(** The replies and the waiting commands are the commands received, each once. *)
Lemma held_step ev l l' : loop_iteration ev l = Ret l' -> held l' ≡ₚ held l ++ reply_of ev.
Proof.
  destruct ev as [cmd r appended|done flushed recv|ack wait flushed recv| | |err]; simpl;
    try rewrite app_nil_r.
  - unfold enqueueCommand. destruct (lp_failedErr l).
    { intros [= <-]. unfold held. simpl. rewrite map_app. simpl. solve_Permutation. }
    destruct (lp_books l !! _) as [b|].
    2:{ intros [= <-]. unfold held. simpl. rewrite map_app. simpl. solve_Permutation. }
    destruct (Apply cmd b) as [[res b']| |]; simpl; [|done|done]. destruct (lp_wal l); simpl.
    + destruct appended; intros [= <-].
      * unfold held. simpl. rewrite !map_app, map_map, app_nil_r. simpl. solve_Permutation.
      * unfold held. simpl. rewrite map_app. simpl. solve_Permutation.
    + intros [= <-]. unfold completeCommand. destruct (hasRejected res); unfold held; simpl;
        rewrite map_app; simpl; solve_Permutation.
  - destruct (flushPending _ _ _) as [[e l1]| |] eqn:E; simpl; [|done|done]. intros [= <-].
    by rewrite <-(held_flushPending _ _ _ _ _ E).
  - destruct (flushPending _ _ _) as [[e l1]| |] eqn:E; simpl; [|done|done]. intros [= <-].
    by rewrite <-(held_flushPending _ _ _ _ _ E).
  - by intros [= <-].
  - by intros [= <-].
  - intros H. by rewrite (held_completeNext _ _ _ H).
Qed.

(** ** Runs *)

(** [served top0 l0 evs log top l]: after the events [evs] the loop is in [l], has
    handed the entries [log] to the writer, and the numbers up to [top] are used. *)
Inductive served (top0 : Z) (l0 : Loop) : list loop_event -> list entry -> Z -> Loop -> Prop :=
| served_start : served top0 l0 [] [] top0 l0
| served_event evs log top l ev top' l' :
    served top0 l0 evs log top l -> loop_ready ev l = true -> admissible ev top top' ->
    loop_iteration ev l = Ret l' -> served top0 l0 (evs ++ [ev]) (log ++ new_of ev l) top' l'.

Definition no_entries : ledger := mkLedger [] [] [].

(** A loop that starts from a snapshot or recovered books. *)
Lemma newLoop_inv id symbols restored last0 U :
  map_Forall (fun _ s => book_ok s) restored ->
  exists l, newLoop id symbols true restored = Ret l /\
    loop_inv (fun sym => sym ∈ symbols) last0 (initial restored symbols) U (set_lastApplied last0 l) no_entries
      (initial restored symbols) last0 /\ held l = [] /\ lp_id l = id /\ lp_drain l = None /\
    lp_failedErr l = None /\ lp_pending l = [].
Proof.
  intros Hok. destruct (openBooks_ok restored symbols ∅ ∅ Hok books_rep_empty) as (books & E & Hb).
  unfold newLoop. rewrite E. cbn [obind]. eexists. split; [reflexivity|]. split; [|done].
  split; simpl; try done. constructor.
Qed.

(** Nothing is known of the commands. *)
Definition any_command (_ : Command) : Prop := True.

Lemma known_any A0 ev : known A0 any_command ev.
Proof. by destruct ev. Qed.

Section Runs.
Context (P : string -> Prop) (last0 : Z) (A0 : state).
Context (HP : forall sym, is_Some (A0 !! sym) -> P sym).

* * * * *

_Exercise description_
Please say only the number of lines in the data that hold "None".

_Answer to this task_
2